**Try it:** For the string "Require", search the entries below and copy every line where it appears.

**Records to use:**

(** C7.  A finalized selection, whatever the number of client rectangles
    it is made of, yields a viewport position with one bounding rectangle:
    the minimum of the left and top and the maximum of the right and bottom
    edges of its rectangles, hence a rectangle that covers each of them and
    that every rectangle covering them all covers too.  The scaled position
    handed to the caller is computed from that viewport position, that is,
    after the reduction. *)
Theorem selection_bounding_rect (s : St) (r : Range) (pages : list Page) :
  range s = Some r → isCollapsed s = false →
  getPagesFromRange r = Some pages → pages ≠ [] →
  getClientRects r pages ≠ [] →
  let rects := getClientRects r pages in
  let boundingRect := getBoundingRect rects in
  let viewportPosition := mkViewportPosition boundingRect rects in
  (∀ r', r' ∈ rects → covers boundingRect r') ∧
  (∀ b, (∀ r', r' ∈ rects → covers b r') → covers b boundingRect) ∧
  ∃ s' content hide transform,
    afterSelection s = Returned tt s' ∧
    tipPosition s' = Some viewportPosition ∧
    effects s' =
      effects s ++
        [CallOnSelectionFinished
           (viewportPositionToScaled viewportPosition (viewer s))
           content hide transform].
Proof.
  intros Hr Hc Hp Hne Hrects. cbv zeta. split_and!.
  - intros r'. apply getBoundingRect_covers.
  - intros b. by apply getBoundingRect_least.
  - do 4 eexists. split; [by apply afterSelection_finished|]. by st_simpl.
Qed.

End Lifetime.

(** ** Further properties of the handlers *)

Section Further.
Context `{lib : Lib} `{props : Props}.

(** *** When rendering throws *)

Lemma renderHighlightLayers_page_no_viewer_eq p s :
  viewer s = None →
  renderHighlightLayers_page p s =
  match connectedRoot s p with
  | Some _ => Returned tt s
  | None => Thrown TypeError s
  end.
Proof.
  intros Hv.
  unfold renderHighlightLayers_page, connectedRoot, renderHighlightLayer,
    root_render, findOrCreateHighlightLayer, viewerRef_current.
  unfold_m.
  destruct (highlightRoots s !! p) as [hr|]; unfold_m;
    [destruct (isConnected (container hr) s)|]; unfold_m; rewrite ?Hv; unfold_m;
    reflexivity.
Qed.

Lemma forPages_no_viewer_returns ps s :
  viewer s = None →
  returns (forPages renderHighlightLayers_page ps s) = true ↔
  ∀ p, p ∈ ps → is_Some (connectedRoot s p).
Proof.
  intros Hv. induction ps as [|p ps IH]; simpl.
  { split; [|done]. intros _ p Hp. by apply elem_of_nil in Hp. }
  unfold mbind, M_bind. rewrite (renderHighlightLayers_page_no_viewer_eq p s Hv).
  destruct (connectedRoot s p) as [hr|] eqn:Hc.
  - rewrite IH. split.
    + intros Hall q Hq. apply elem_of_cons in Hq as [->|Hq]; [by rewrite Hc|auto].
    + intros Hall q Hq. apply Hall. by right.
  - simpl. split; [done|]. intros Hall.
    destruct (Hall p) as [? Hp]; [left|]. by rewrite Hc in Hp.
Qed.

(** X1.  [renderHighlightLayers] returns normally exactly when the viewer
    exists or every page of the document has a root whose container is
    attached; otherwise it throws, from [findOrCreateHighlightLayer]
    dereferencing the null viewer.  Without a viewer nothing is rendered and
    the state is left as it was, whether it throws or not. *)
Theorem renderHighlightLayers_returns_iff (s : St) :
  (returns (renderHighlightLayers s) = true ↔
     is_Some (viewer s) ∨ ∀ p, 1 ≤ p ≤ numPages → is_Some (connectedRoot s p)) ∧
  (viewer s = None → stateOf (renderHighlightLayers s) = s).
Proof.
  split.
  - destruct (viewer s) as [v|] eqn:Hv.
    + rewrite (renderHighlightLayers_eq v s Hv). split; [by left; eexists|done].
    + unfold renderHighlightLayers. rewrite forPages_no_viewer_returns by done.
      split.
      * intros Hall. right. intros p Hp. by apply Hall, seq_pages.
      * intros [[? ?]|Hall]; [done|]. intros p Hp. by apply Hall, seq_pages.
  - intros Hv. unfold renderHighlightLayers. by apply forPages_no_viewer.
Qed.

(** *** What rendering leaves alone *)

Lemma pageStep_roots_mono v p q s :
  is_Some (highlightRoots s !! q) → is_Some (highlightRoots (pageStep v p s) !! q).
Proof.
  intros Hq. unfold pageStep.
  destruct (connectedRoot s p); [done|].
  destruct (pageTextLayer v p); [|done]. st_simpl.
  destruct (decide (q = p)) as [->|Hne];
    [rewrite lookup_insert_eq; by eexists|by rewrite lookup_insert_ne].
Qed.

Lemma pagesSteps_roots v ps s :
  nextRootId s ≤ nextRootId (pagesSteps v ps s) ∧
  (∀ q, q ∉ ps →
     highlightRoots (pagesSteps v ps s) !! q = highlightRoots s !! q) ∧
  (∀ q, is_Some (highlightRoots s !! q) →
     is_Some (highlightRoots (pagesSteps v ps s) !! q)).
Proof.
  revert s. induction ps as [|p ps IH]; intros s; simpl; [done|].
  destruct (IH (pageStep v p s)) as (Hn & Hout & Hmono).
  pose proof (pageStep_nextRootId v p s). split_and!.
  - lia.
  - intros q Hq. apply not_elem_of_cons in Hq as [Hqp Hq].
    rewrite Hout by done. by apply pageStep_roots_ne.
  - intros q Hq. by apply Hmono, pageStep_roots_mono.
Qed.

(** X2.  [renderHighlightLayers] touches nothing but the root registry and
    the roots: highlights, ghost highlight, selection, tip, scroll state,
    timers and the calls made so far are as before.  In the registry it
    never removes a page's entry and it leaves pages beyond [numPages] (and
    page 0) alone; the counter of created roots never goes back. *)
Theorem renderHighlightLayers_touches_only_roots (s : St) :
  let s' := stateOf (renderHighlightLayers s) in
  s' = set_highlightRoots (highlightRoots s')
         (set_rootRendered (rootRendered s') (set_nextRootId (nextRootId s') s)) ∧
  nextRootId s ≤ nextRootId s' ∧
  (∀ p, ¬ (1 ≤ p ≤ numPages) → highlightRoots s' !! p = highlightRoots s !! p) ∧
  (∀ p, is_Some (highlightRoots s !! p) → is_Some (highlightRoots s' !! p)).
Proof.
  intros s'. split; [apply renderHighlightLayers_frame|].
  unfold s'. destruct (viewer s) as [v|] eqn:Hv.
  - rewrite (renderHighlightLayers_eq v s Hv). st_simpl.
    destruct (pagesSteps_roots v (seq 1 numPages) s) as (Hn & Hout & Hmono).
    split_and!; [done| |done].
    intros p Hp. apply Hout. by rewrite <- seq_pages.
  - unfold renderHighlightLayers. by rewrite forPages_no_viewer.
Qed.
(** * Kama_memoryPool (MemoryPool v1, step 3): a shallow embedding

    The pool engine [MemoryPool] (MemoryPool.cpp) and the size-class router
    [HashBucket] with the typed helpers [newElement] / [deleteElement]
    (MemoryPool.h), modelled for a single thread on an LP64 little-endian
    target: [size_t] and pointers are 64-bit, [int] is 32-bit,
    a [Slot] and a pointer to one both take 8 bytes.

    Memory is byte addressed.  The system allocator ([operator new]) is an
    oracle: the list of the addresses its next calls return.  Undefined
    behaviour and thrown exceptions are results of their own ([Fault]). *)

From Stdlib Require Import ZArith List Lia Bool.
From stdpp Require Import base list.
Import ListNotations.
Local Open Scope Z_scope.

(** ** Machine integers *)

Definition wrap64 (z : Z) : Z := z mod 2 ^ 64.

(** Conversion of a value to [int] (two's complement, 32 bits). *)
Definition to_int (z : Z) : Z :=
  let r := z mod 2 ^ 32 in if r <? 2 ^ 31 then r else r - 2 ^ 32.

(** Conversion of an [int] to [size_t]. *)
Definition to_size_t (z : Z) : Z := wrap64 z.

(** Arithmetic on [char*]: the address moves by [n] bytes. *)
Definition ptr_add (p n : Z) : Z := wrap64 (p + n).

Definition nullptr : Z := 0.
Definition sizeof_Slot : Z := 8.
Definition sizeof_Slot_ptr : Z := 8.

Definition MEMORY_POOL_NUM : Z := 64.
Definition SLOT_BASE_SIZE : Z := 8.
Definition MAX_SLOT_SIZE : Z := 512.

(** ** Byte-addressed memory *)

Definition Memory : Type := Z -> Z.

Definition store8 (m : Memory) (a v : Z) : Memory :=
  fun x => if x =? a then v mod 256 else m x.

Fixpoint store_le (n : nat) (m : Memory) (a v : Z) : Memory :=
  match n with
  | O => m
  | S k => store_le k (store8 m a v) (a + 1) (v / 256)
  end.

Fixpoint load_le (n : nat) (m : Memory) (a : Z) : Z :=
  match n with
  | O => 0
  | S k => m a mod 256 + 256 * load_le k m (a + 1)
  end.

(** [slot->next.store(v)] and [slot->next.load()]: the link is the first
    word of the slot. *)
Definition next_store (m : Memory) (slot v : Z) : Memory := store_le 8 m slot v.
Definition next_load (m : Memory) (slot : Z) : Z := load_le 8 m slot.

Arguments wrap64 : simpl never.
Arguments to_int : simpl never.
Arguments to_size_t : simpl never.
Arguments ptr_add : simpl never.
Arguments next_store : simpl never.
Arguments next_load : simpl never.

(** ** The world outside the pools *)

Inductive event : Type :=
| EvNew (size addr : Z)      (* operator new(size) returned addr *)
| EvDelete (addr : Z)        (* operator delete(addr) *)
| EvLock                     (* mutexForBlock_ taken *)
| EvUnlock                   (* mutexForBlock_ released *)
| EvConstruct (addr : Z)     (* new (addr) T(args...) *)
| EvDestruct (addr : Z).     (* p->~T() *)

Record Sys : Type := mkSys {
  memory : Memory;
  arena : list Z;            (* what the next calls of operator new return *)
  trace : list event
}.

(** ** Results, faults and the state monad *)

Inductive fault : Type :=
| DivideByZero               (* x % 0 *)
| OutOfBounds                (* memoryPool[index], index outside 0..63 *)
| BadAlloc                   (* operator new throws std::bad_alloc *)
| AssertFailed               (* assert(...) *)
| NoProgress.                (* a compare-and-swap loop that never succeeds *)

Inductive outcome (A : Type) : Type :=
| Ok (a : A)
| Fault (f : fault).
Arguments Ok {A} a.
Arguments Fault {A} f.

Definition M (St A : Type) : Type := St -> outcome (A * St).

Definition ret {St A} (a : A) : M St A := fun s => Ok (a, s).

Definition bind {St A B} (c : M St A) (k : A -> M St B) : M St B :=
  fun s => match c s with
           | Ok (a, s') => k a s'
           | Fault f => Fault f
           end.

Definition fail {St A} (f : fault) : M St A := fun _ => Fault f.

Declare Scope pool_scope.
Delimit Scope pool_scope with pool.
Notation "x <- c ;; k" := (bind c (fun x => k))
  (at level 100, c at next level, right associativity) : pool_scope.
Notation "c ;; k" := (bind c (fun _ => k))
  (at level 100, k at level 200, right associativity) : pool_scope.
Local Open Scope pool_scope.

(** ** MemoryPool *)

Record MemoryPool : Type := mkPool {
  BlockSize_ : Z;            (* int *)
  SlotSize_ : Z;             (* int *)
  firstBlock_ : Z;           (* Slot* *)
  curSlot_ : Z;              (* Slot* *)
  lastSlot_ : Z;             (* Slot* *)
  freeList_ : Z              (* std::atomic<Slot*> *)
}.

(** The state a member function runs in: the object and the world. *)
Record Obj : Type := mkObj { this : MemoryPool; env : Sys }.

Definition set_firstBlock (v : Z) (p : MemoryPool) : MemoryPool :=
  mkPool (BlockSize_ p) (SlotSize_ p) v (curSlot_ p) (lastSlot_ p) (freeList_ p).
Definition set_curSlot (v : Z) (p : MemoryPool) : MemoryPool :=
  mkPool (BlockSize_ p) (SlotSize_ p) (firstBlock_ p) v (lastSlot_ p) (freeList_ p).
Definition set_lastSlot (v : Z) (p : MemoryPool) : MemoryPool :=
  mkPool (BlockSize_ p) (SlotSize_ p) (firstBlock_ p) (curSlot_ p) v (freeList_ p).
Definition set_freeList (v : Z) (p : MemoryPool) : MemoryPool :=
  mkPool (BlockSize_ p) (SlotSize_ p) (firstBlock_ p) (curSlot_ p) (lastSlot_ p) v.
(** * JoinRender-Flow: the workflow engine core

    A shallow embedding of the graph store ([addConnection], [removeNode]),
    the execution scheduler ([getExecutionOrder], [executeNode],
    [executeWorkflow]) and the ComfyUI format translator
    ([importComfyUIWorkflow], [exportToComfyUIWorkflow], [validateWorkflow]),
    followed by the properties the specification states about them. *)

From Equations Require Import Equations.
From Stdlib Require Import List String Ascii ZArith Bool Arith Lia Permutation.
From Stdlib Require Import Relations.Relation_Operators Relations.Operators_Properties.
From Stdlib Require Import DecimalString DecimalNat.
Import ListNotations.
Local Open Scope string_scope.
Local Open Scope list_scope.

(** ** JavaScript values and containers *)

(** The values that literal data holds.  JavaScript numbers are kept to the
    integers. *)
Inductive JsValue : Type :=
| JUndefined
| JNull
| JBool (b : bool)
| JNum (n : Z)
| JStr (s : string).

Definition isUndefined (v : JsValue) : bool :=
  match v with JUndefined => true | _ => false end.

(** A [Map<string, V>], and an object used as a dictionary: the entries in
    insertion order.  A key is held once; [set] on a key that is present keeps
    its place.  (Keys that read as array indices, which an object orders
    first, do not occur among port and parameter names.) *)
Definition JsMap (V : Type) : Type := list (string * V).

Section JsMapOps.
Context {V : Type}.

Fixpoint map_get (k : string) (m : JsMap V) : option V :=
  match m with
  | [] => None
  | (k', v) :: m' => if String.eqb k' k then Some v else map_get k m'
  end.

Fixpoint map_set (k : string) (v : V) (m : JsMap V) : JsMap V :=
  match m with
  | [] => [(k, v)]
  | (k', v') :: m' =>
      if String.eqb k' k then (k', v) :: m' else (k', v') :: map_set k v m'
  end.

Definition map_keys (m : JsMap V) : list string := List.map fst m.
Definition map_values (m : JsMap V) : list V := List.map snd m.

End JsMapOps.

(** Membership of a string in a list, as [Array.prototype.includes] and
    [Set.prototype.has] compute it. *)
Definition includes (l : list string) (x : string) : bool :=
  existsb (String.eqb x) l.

**Result:**
From Stdlib Require Import ZArith List Lia Bool.
From stdpp Require Import base list.
From Equations Require Import Equations.
From Stdlib Require Import List String Ascii ZArith Bool Arith Lia Permutation.
From Stdlib Require Import Relations.Relation_Operators Relations.Operators_Properties.
From Stdlib Require Import DecimalString DecimalNat.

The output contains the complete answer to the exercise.